_Exercise_: Every line containing the word "GetById" must be pulled from the records.

_Collected data entries_:
(** A runtime that knows the time value of whole numbers, no date string,
    no cast of an array or object, no operator but [$unset] and no pattern
    operator but [^]. *)
Definition sampleRuntime : Runtime :=
  {| parseDate := λ _, None;
     dateOfNumber := decimal;
     parseNumber := λ _, None;
     stringOfCompound := λ _, None;
     castCompound := λ _ _, CastFail;
     castUpdateCompound := λ _ _, CastFail;
     operatorUpdate := λ _ _, inl (ServerError "Unknown modifier");
     regexOther := λ _ _, None;
     caseFold := lower;
     caseFold_ascii := λ _ _, eq_refl;
     errorText := λ e,
       match e with
       | CastError _ _ _ => "Cast failed"
       | ValidationError _ => "Task validation failed"
       | InvalidAtomicUpdate _ => "Invalid atomic update value"
       | DuplicateKey => "E11000 duplicate key error"
       | ImmutableField _ => "Performing an update on an immutable field"
       | InvalidRegex _ => "Regular expression is invalid"
       | ServerError text => text
       | DriverError m => m
       end |}.

Definition idA : string := "65f0000000000000000000a1".
Definition idB : string := "65f0000000000000000000b2".
Definition idC : string := "65f0000000000000000000c3".
Definition idD : string := "65f0000000000000000000d4".

Definition env (t : Z) (id : string) : Env :=
  {| fault := None; now := t; freshId := id; driverId := idD |}.

Definition failing (msg : string) (t : Z) (id : string) : Env :=
  {| fault := Some (RequestLost msg); now := t; freshId := id; driverId := idD |}.

Definition unanswered (msg : string) (t : Z) (id : string) : Env :=
  {| fault := Some (ReplyLost msg); now := t; freshId := id; driverId := idD |}.

Definition bodyA : Body := {["title" := JStr "Write report"]}.
Definition bodyB : Body :=
  <["status" := JStr "Completed"]> {["title" := JStr "Buy milk"]}.

(** The collection after creating task A, then task B. *)
Definition storeAB : Store :=
  run sampleRuntime [(env 1000 idA, Create bodyA); (env 2000 idB, Create bodyB)] emptyStore.

(** Task A and task B as stored. *)
Definition docA : Doc :=
  stamp_new (env 1000 idA) (construct sampleRuntime (env 1000 idA) bodyA).1.

Definition docB : Doc :=
  stamp_new (env 2000 idB) (construct sampleRuntime (env 2000 idB) bodyB).1.

(** An edit of task A: a description, and a creation time of the client's. *)
Definition bodyEdit : Body :=
  <["createdAt" := JNum "5"]> {["description" := JStr "due Friday"]}.



(** A create body with members the schema does not know. *)
Definition bodyExtra : Body :=
  <["priority" := JNum "3"]> (<["owner" := JStr "sam"]> {["title" := JStr "Call the bank"]}).

(** The document created from it at time 3000 under the generated
    identifier [idC]. *)
Definition docC : Doc :=
  stamp_new (env 3000 idC) (construct sampleRuntime (env 3000 idC) bodyExtra).1.

(** Two full updates of task A: one sets a status outside the enumeration,
    the other an empty title. *)
Definition putArchived : Response * Store :=
  app sampleRuntime (env 3000 idC) (FullUpdate idA {["status" := JStr "Archived"]}) storeAB.

Definition putUntitled : Response * Store :=
  app sampleRuntime (env 3000 idC) (FullUpdate idA {["title" := JStr ""]}) storeAB.

(** The titles of the tasks a response lists. *)
Definition titles (r : Response * Store) : list (option bval) :=
  match payload r.1 with
  | PTasks tasks => (λ d : Doc, d !! "title") <$> tasks
  | _ => []
  end.

(** ** Routes

    The routes in the order [server.js] registers them.  A request path is
    taken as the list of its segments; a literal segment of a route is
    compared without regard to case (the router's default), a parameter
    takes one non-empty segment.  A path that no route matches is left to
    the router, which the program does not configure. *)

Inductive Method := GET | POST | PUT | PATCH | DELETE.

#[global] Instance Method_eq_dec : EqDecision Method.
Proof. solve_decision. Defined.

Inductive Segment :=
  | Fixed (s : string)
  | Named (name : string).

(** [req.params] when the path matches the pattern. *)
Fixpoint match_route (pattern : list Segment) (path : list string)
  : option (gmap string string) :=
  match pattern, path with
  | [], [] => Some ∅
  | Fixed s :: pattern, x :: path =>
      if String.eqb (lower s) (lower x) then match_route pattern path else None
  | Named name :: pattern, x :: path =>
      if String.eqb x "" then None
      else <[name := x]> <$> match_route pattern path
  | _, _ => None
  end.

Record Route := {
  route_method : Method;
  route_path : list Segment;
  route_request : gmap string string → Body → option Request
}.

Definition tasksPath : list Segment := [Fixed "api"; Fixed "v1"; Fixed "tasks"].

Definition routes : list Route :=
  [ {| route_method := GET; route_path := [];
       route_request := λ _ _, Some Root |};
    {| route_method := GET; route_path := tasksPath;
       route_request := λ _ _, Some ListAll |};
    {| route_method := GET; route_path := tasksPath ++ [Named "id"];
       route_request := λ params _, GetById <$> params !! "id" |};
    {| route_method := POST; route_path := tasksPath;
       route_request := λ _ body, Some (Create body) |};
    {| route_method := PUT; route_path := tasksPath ++ [Named "id"];
       route_request := λ params body, (λ id, FullUpdate id body) <$> params !! "id" |};
    {| route_method := PATCH; route_path := tasksPath ++ [Named "id"; Fixed "status"];
       route_request := λ params body, (λ id, StatusUpdate id body) <$> params !! "id" |};
    {| route_method := DELETE; route_path := tasksPath ++ [Named "id"];
       route_request := λ params _, DeleteById <$> params !! "id" |};
    {| route_method := GET; route_path := tasksPath ++ [Fixed "status"; Named "status"];
       route_request := λ params _, FilterByStatus <$> params !! "status" |};
    {| route_method := GET; route_path := tasksPath ++ [Fixed "search"; Named "keyword"];
       route_request := λ params _, Search <$> params !! "keyword" |};
    {| route_method := DELETE; route_path := tasksPath;
       route_request := λ _ _, Some DeleteAllCompleted |} ].

Definition route_matches (m : Method) (path : list string) (r : Route) : Prop :=
  route_method r = m ∧ is_Some (match_route (route_path r) path).

#[global] Instance route_matches_dec m path r : Decision (route_matches m path r).
Proof. unfold route_matches. apply _. Defined.

(** The first route that matches decides the request. *)
Definition dispatch (m : Method) (path : list string) (body : Body) : option Request :=
  '(_, r) ← list_find (route_matches m path) routes;
  params ← match_route (route_path r) path;
  route_request r params body.

Definition serve (R : Runtime) (E : Env) (m : Method) (path : list string)
    (body : Body) (st : Store) : option (Response * Store) :=
  (λ req, app R E req st) <$> dispatch m path body.

(** ** Start-up *)

(** [process.env.PORT || 3000]: the variable when it is set and not empty. *)
Inductive PortValue :=
  | PortOfEnv (s : string)
  | PortNumber (n : Z).

Definition PORT (penv : gmap string string) : PortValue :=
  match penv !! "PORT" with
  | Some s => if String.eqb s "" then PortNumber 3000 else PortOfEnv s
  | None => PortNumber 3000
  end.

(** The port as the template literal prints it. *)
Definition portText (p : PortValue) : string :=
  match p with
  | PortOfEnv s => s
  | PortNumber n => pretty n
  end.

Inductive Effect :=
  | Connect (uri : option string)       (** [mongoose.connect(uri)] *)
  | Listen (port : PortValue)           (** [app.listen(port, ...)] *)
  | ConsoleLog (text : string)
  | ConsoleError (args : list string).

(** What [startServer] does, given how the connection attempt and the
    call of [listen] turn out: [listen] rejects when it throws, and
    resolves when the server is listening and its callback has run. *)
Definition startServer (R : Runtime) (penv : gmap string string)
    (connect : option string → Outcome ()) (listen : PortValue → Outcome ())
  : list Effect :=
  Connect (penv !! "MONGODB_URI")
  :: match connect (penv !! "MONGODB_URI") with
     | Resolved _ =>
         ConsoleLog "âœ… Connected to MongoDB Atlas"
         :: Listen (PORT penv)
         :: match listen (PORT penv) with
            | Resolved _ =>
                [ConsoleLog ("ğŸš€ Server running on http://localhost:" +:+ portText (PORT penv))]
            | Rejected err => [ConsoleError ["âŒ Failed to connect:"; message R err]]
            end
     | Rejected err => [ConsoleError ["âŒ Failed to connect:"; message R err]]
     end.

(** ** Further notions for the properties *)

(** [_id] is unique within the collection. *)
Definition ids_unique (st : Store) : Prop :=
  NoDup ((λ d : Doc, d !! "_id") <$> docs st).

(** The requests whose handlers only read. *)
Definition reads_only (req : Request) : bool :=
  match req with
  | Root | ListAll | GetById _ | FilterByStatus _ | Search _ => true
  | _ => false
  end.

(** The success statuses the handlers use. *)
Definition succeeded (r : Response) : bool :=
  bool_decide (code r = 200 ∨ code r = 201).

(** The statuses a request can be answered with. *)
Definition possible_codes (req : Request) : list Z :=
  match req with
  | Root => [200]
  | ListAll | FilterByStatus _ | Search _ | DeleteAllCompleted => [200; 500]
  | GetById _ | DeleteById _ => [200; 404; 500]
  | Create _ => [201; 400]
  | FullUpdate _ _ | StatusUpdate _ _ => [200; 400; 404]
  end.

(** An environment with the server reachable. *)
Definition reachable (E : Env) : Prop := fault E = None.

(** A process environment, and a connection attempt that needs a
    connection string. *)
Definition sampleProcessEnv : gmap string string :=
  {["MONGODB_URI" := "mongodb://db.example/tasks"]}.

Definition sampleConnect (uri : option string) : Outcome () :=
  match uri with
  | Some _ => Resolved ()
  | None => Rejected (DriverError "The uri parameter must be a string")
  end.

Definition sampleListen (p : PortValue) : Outcome () := Resolved ().

(** * Properties *)

(** ** Status update: validation before the store *)

(** C3: a status update whose body carries no [status] member, or one that
    is not the string "Pending" or "Completed", is answered with 400 and
    leaves the store as it was: no document changes and no call is issued
    on the model. *)
Theorem C3_invalid_status_rejected (R : Runtime) (E : Env) (id : string)
    (body : Body) (st : Store) :
  body !! "status" ≠ Some (JStr "Pending") →
  body !! "status" ≠ Some (JStr "Completed") →
  app R E (StatusUpdate id body) st
    = (status_json 400 (PMessage "Invalid status value"), st).
Proof.
  intros HP HC. cbn [app]. unfold patchStatus.
  assert (includes_status (body !! "status") = false) as ->; [|done].
  destruct (body !! "status") as [[| | |s| |]|]; try done.
  cbn. apply bool_decide_eq_false. intros Hs.
  repeat (apply elem_of_cons in Hs as [->|Hs]; [congruence|]).
  by apply elem_of_nil in Hs.
Qed.

Lemma C3_witness :
  app sampleRuntime (env 3000 idC) (StatusUpdate idA {["status" := JStr "Archived"]}) storeAB
    = (status_json 400 (PMessage "Invalid status value"), storeAB).
Proof. apply C3_invalid_status_rejected; vm_compute; discriminate. Defined.

(** ** Errors raised by the store *)

(** A failed round trip rejects the call of every handler that reaches the
    server, with the driver's message; a call that reads leaves the
    collection as it was. *)
Lemma fault_rejects (R : Runtime) (E : Env) (st : Store) (f : Fault) :
  fault E = Some f →
  let err := DriverError (fault_message f) in
  Task_find_sorted E st = (Rejected err, called CallFind st)
  ∧ (∀ s, Task_find_status E s st = (Rejected err, called CallFind st))
  ∧ (∀ k, Task_find_regex R E k st = (Rejected err, called CallFind st))
  ∧ (Task_deleteMany_completed E st).1 = Rejected err
  ∧ (∀ id oid, objectIdOfString id = Some oid →
       Task_findById E id st = (Rejected err, called CallFindById st)
       ∧ (Task_findByIdAndDelete E id st).1 = Rejected err).
Proof.
  intros HE err. split_and!; intros.
  - unfold Task_find_sorted. by rewrite HE.
  - unfold Task_find_status. by rewrite HE.
  - unfold Task_find_regex. by rewrite HE.
  - unfold Task_deleteMany_completed, reply. rewrite HE. by destruct f.
  - split.
    + unfold Task_findById. by rewrite H, HE.
    + unfold Task_findByIdAndDelete, reply. rewrite H, HE.
      destruct f; [done|]. by destruct (list_find _ _) as [[]|].
Qed.

(** An identifier the store cannot read rejects the call with a cast
    error, whatever the state of the connection. *)
Lemma malformed_id_rejects (R : Runtime) (E : Env) (st : Store) (id : string) :
  objectIdOfString id = None →
  Task_findById E id st
    = (Rejected (CastError TObjectId (JStr id) "_id"), called CallFindById st)
  ∧ Task_findByIdAndDelete E id st
    = (Rejected (CastError TObjectId (JStr id) "_id"), called CallFindByIdAndDelete st)
  ∧ (∀ body, Task_findByIdAndUpdate R E id body st
    = (Rejected (CastError TObjectId (JStr id) "_id"), called CallFindByIdAndUpdate st)).
Proof.
  intros Hid. split_and!; intros.
  - unfold Task_findById. by rewrite Hid.
  - unfold Task_findByIdAndDelete. by rewrite Hid.
  - unfold Task_findByIdAndUpdate. by rewrite Hid.
Qed.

_Solution below_:
       route_request := λ params _, GetById <$> params !! "id" |};
  | Root | ListAll | GetById _ | FilterByStatus _ | Search _ => true
  | GetById _ | DeleteById _ => [200; 404; 500]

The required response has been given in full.